John Dryden

John Dryden (1631-1700) has long been considered to be the leading literary figure in English of the second half of the seventeenth century. He worked in virtually every genre of writing available to him at the time: poetry, drama, translation, literary criticism. Dryden’s family was not particularly wealthy or well-connected, which meant that Dryden had to make a career in writing on his own. He was a professional writer in a complicated world of London after the restoration of the Stuart monarchy in 1660, where dynastic politics, partisan politics, and literary politics overlapped, intersected, and competed with each other. To some extent, Dryden was writing to please powerful patrons or potential patrons, such as King Charles II. But he often also had to write to please a theatrical audience, a publisher, or the reading public. For the most part, Dryden navigated these often-choppy waters with great success; with Aphra Behn, he was one of the two leading dramatists of the period; his literary criticism was widely influential, and his elegant, supple use of heroic couplets helped establish that form as the most widely-deployed template for English poetry for more than a century. He was named the Poet Laureate in 1668 in Historiographer Royal in 1670.

Dryden in about 1668. The laurel leaves on the frame around him suggest that this painting may have been done to commemorate his being named Poet Laureate that year.

Dryden had a long and productive career that lasted for more than four decades. Its focus changed over time. His first published works were poetry, and he continued to write poetry throughout his life. Most of this was occasional poetry, written to mark, commemorate, or cases satirize a significant event. In the the 1670s and 80s much of his work was for the stage, as he had a contract to produce three plays a year for one of the London theater companies. Late in his career, he turned to translation, producing versions of Homer, Ovid, Boccaccio, Chaucer, and Virgil that in some cases were the standard texts for English readers for decades. When Dryden died in 1700, he was eulogized as the greatest English writer of the period.

All of this makes it sound like Dryden’s path was fairly smooth and effortless. But it certainly would not not have felt that way to him. English cultural politics, like English politics more generally, was deeply divided and contentious throughout these decades, with social and religious splits forcing people to pick sides, and then sometimes to change sides as the situation shifted around them. Dryden himself started out in the late 1650s writing poems in praise of Oliver Cromwell, but after the Restoration he became a loyalist of the Stuart monarchy. This would eventually cause him to lose his position as Poet Laureate and Historiographer Royal in 1688, when the Stuarts fell at the time of the so-called “Glorious Revolution.” Dryden, who had converted to Catholicism in 1685, was now on the outs with the government that had helped support him, and that he had in turn supported, for decades. Dryden had literary rivals and enemies too, as most writers in this period did. At one point, he was beaten up by a gang in an alley, apparently in response to a satire that he probably did not even write. And his most famous poems now, “Mac Flecknoe” and “Absolam and Achitophel,” reflect the often bitterly divided cultures of the London theater and Parliamentary politics. Dryden was often mocked by other playwrights, who enjoyed putting satiric versions of him on stage. Thomas Shadwell had a character called “Drybob” in his play The Humorists; more famously, Dryden appears as the character “Bayes,” a clueless playwright cobbling together a ridiculous heroic tragedy in The Rehearsal, a 1671 satire on the theater that was staged for decades. 

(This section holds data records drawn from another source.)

(* ===== verification/InterfaceLimits.v ===== *)
(** Rate limits per interface: [routing/announce/interface_announce_limit/core.rs] and
    [routing/path_requests/interface_path_request_limit/core.rs].

    An interface whose announces or path requests come too fast latches a burst; while it is latched,
    announces for unknown destinations are held, and path requests are not forwarded.  A count per window
    of ten seconds stands for the rate. *)

From S2P Require Import Prelude Columns Routes Interfaces Lifetime RowTable.

Definition FREQUENCY_WINDOW_MS : Z := (10 * 1000)%Z.
Definition MIN_SAMPLES_TO_JUDGE : Z := 3.
Definition BURST_CLEAR_MIN_SAMPLES : Z := 2.
Definition MIN_EGRESS_SAMPLES_TO_JUDGE : Z := 6.

Inductive BurstState := Calm | Bursting (since : Z).
#[global] Instance BurstState_eq_dec : EqDecision BurstState.
Proof. solve_decision. Defined.

(** * One row per interface *)

Section rows.
Context {R T : Type} `{RowTable R T} (interface_of : R → InterfaceId) (started_at : R → Z) (fresh : InterfaceId → Z → R).

(** [rows().iter().position(|row| row.interface == interface)] *)
Definition row_position (rows : list R) (interface : InterfaceId) : option nat :=
  fst <$> list_find (λ r, interface_of r = interface) rows.
Definition evict_least_recent (t : T) : run T :=
  rows ← row_list t;
  match argmin (started_at <$> rows) with
  | Some i => row_swap_remove t i
  | None => Done t
  end.

Definition index_or_insert (t : T) (interface : InterfaceId) (now : Z) : run (nat * T) :=
  rows ← row_list t;
  match row_position rows interface with
  | Some i => Done (i, t)
  | None =>
      t ← (if (row_capacity t <=? Z.of_nat (length rows))%Z then evict_least_recent t else Done t);
      t ← row_push t (fresh interface now);
      rows ← row_list t;
      match length rows with O => Panic | S last => Done (last, t) end
  end.

(** [f(&mut rows_mut()[index])] *)
Definition at_row {A} (t : T) (i : nat) (f : R → A * R) : run (A * T) :=
  rows ← row_list t;
  row ← index rows i;
  t ← row_set t i (f row).2;
  Done ((f row).1, t).
End rows.

(** * Announces *)

Module AnnounceLimit.
Record InterfaceAnnounceLimit := mkLimit {
  interface : InterfaceId;
  created_at : Z;
  window_started_at : Z;
  window_count : Z;
  burst : BurstState;
  next_held_release_at : Z;
}.

Definition fresh (interface : InterfaceId) (now : Z) : InterfaceAnnounceLimit := mkLimit interface now now 0 Calm 0.

Inductive RateReading := UnderLimit | AtLimit | OverLimit.

(** The products are [u128], which holds them. *)
Definition rate_reading (row : InterfaceAnnounceLimit) (now : Z) (policy : IngressControlPolicy) : RateReading :=
  let limit := if (saturating_sub now (created_at row) <? ic_new_interface_millis policy)%Z
               then ic_announce_burst_frequency_new policy else ic_announce_burst_frequency policy in
  let elapsed_ms := saturating_sub now (window_started_at row) in
  if ((window_count row <? MIN_SAMPLES_TO_JUDGE) || (elapsed_ms =? 0))%Z then UnderLimit else
  match (window_count row * 1000000 ?= limit * elapsed_ms)%Z with
  | Lt => UnderLimit | Eq => AtLimit | Gt => OverLimit
  end.

Definition with_window (started count : Z) (row : InterfaceAnnounceLimit) : InterfaceAnnounceLimit :=
  mkLimit (interface row) (created_at row) started count (burst row) (next_held_release_at row).
Definition with_burst (b : BurstState) (row : InterfaceAnnounceLimit) : InterfaceAnnounceLimit :=
  mkLimit (interface row) (created_at row) (window_started_at row) (window_count row) b (next_held_release_at row).
Definition with_release (at_ : Z) (row : InterfaceAnnounceLimit) : InterfaceAnnounceLimit :=
  mkLimit (interface row) (created_at row) (window_started_at row) (window_count row) (burst row) at_.

(** What [record] does to the row. *)
Definition recorded (now : Z) (row : InterfaceAnnounceLimit) : InterfaceAnnounceLimit :=
  if ((window_count row =? 0) || (FREQUENCY_WINDOW_MS <=? saturating_sub now (window_started_at row)))%Z
  then with_window now 1 row
  else with_window (window_started_at row) (saturating_add 16 (window_count row) 1) row.

(** What [should_limit_with_policy] answers and does to the row. *)
Definition judged (now : Z) (policy : IngressControlPolicy) (row : InterfaceAnnounceLimit) : bool * InterfaceAnnounceLimit :=
  let reading := rate_reading row now policy in
  match burst row with
  | Bursting since =>
      (true,
       match reading with
       | UnderLimit =>
           if ((saturating_add 64 since (ic_burst_hold_millis policy) <=? now)
               && (BURST_CLEAR_MIN_SAMPLES <=? window_count row))%Z
           then with_burst Calm row else row
       | _ => row
       end)
  | Calm =>
      match reading with
      | OverLimit => (true, with_release (saturating_add 64 now (ic_burst_penalty_millis policy)) (with_burst (Bursting now) row))
      | _ => (false, row)
      end
  end.

Section operations.
Context {T : Type} `{RowTable InterfaceAnnounceLimit T}.

Definition index_or_insert (t : T) (i : InterfaceId) (now : Z) : run (nat * T) :=
  InterfaceLimits.index_or_insert interface window_started_at fresh t i now.

Definition record (t : T) (i : InterfaceId) (now : Z) : run T :=
  '(index, t) ← index_or_insert t i now;
  '(_, t) ← at_row t index (λ row, ((), recorded now row));
  Done t.

Definition interface_attached (t : T) (i : InterfaceId) (now : Z) : run T :=
  '(_, t) ← index_or_insert t i now; Done t.

Definition should_limit_with_policy (t : T) (i : InterfaceId) (now : Z) (policy : IngressControlPolicy) : run (bool * T) :=
  if negb (ic_enabled policy) then Done (false, t) else
  rows ← row_list t;
  match row_position interface rows i with
  | None => Done (false, t)
  | Some index => at_row t index (judged now policy)
  end.
Definition should_limit (t : T) (i : InterfaceId) (now : Z) : run (bool * T) :=
  should_limit_with_policy t i now RNS_DEFAULT_ingress_control.

Definition next_held_release_for (t : T) (i : InterfaceId) : run (option Z) :=
  rows ← row_list t; Done (next_held_release_at <$> find_key interface i rows).

Definition schedule_next_held_release_with_policy (t : T) (i : InterfaceId) (now : Z) (policy : IngressControlPolicy) : run T :=
  rows ← row_list t;
  match row_position interface rows i with
  | None => Done t
  | Some index =>
      '(_, t) ← at_row t index (λ row, ((), with_release (saturating_add 64 now (ic_held_release_interval_millis policy)) row));
      Done t
  end.
Definition schedule_next_held_release (t : T) (i : InterfaceId) (now : Z) : run T :=
  schedule_next_held_release_with_policy t i now RNS_DEFAULT_ingress_control.

Definition rate_is_under_limit_with_policy (t : T) (i : InterfaceId) (now : Z) (policy : IngressControlPolicy) : run bool :=
  rows ← row_list t;
  Done (match find_key interface i rows with
        | None => true
        | Some row => match rate_reading row now policy with UnderLimit => true | _ => false end
        end).
Definition rate_is_under_limit (t : T) (i : InterfaceId) (now : Z) : run bool :=
  rate_is_under_limit_with_policy t i now RNS_DEFAULT_ingress_control.
End operations.

(** The tables. *)
Definition FixedInterfaceAnnounceLimitTable : Type := FixedRows InterfaceAnnounceLimit.
#[global] Instance fixed_announce_limits {MAX_INTERFACES : nat} : RowTable InterfaceAnnounceLimit FixedInterfaceAnnounceLimitTable :=
  fixed_row_table (cap := MAX_INTERFACES).
Definition fixed_announce_limits_default {MAX_INTERFACES : nat} : FixedInterfaceAnnounceLimitTable :=
  fixed_rows_default (cap := MAX_INTERFACES) (mkLimit (replicate 8 0%Z) 0 0 0 Calm 0).
Definition HeapInterfaceAnnounceLimitTable : Type := list InterfaceAnnounceLimit.
#[global] Instance heap_announce_limits : RowTable InterfaceAnnounceLimit HeapInterfaceAnnounceLimitTable := vec_row_table.
End AnnounceLimit.

(** * Path requests *)

Module PathRequestLimit.
Record InterfacePathRequestLimit := mkLimit {
  interface : InterfaceId;
  created_at : Z;
  window_start : Z;
  window_count : Z;
  burst : BurstState;
}.

Definition fresh (interface : InterfaceId) (now : Z) : InterfacePathRequestLimit := mkLimit interface now now 0 Calm.

Definition with_window (start count : Z) (row : InterfacePathRequestLimit) : InterfacePathRequestLimit :=
  mkLimit (interface row) (created_at row) start count (burst row).
Definition with_burst (b : BurstState) (row : InterfacePathRequestLimit) : InterfacePathRequestLimit :=
  mkLimit (interface row) (created_at row) (window_start row) (window_count row) b.

Definition counted (now : Z) (row : InterfacePathRequestLimit) : InterfacePathRequestLimit :=
  if (FREQUENCY_WINDOW_MS <=? saturating_sub now (window_start row))%Z then with_window now 1 row
  else with_window (window_start row) (saturating_add 16 (window_count row) 1) row.

(** More than [samples] counted, faster than [frequency]. *)
Definition faster_than (frequency samples now : Z) (row : InterfacePathRequestLimit) : bool :=
  let elapsed_ms := saturating_sub now (window_start row) in
  (negb (elapsed_ms =? 0) && (samples <=? window_count row) && (frequency * elapsed_ms <? window_count row * 1000000))%Z.

Definition counted_and_judged (now : Z) (policy : IngressControlPolicy) (row : InterfacePathRequestLimit) :
    bool * InterfacePathRequestLimit :=
  let row := counted now row in
  let threshold := if (saturating_sub now (created_at row) <? ic_new_interface_millis policy)%Z
                   then ic_path_request_burst_frequency_new policy else ic_path_request_burst_frequency policy in
  let over_threshold := faster_than threshold MIN_SAMPLES_TO_JUDGE now row in
  match burst row with
  | Bursting since =>
      (true, if (negb over_threshold && (saturating_add 64 since (ic_burst_hold_millis policy) <=? now)%Z)%bool
             then with_burst Calm row else row)
  | Calm => if over_threshold then (true, with_burst (Bursting now) row) else (false, row)
  end.

Section operations.
Context {T : Type} `{RowTable InterfacePathRequestLimit T}.

Definition index_or_insert (t : T) (i : InterfaceId) (now : Z) : run (nat * T) :=
  InterfaceLimits.index_or_insert interface window_start fresh t i now.

Definition should_egress_limit (t : T) (i : InterfaceId) (now : Z) (policy : PathRequestEgressControl) : run bool :=
  if negb (ec_enabled policy) then Done false else
  rows ← row_list t;
  Done (match find_key interface i rows with
        | None => false
        | Some row => faster_than (ec_frequency policy) MIN_EGRESS_SAMPLES_TO_JUDGE now row
        end).

Definition record_egress (t : T) (i : InterfaceId) (now : Z) : run T :=
  '(index, t) ← index_or_insert t i now;
  '(_, t) ← at_row t index (λ row, ((), counted now row));
  Done t.

Definition record_and_should_limit_with_policy (t : T) (i : InterfaceId) (now : Z) (policy : IngressControlPolicy) :
    run (bool * T) :=
  if negb (ic_enabled policy) then Done (false, t) else
  '(index, t) ← index_or_insert t i now;
  at_row t index (counted_and_judged now policy).
Definition record_and_should_limit (t : T) (i : InterfaceId) (now : Z) : run (bool * T) :=
  record_and_should_limit_with_policy t i now RNS_DEFAULT_ingress_control.
End operations.

Definition FixedInterfacePathRequestLimitTable : Type := FixedRows InterfacePathRequestLimit.
#[global] Instance fixed_path_request_limits {MAX_INTERFACES : nat} :
    RowTable InterfacePathRequestLimit FixedInterfacePathRequestLimitTable :=
  fixed_row_table (cap := MAX_INTERFACES).
Definition fixed_path_request_limits_default {MAX_INTERFACES : nat} : FixedInterfacePathRequestLimitTable :=
  fixed_rows_default (cap := MAX_INTERFACES) (mkLimit (replicate 8 0%Z) 0 0 0 Calm).
Definition HeapInterfacePathRequestLimitTable : Type := list InterfacePathRequestLimit.
#[global] Instance heap_path_request_limits : RowTable InterfacePathRequestLimit HeapInterfacePathRequestLimitTable := vec_row_table.
End PathRequestLimit.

Dryden would probably be surprised at the way that some later literary historians called the period of his career the “Age of Dryden.” No one now would try to sum up an entire era this way; literary history is far richer and complicated than that kind of formulation would allow. And in recent decades, his reputation has faded a bit, in part because scholars have recovered the crucial importance of other writers of the period, particularly women like Katherine Philips and Aphra Behn. If there was a literary world that Dryden presided over–and by the end of his life, he was well known for presiding over a kind of literary salon at Will’s Coffee House near Covent Garden–it was a very male world. But there’s also a way in which Dryden’s versatility, productivity, and clarity helped to define, for better or worse, what counted as literature in the first place, and defined what a career as a writer in England could and should be. There is no reason to put him on a pedestal, but no reason to ignore him, either–he was a talented, capacious writer who was influential for poets in particular for generations.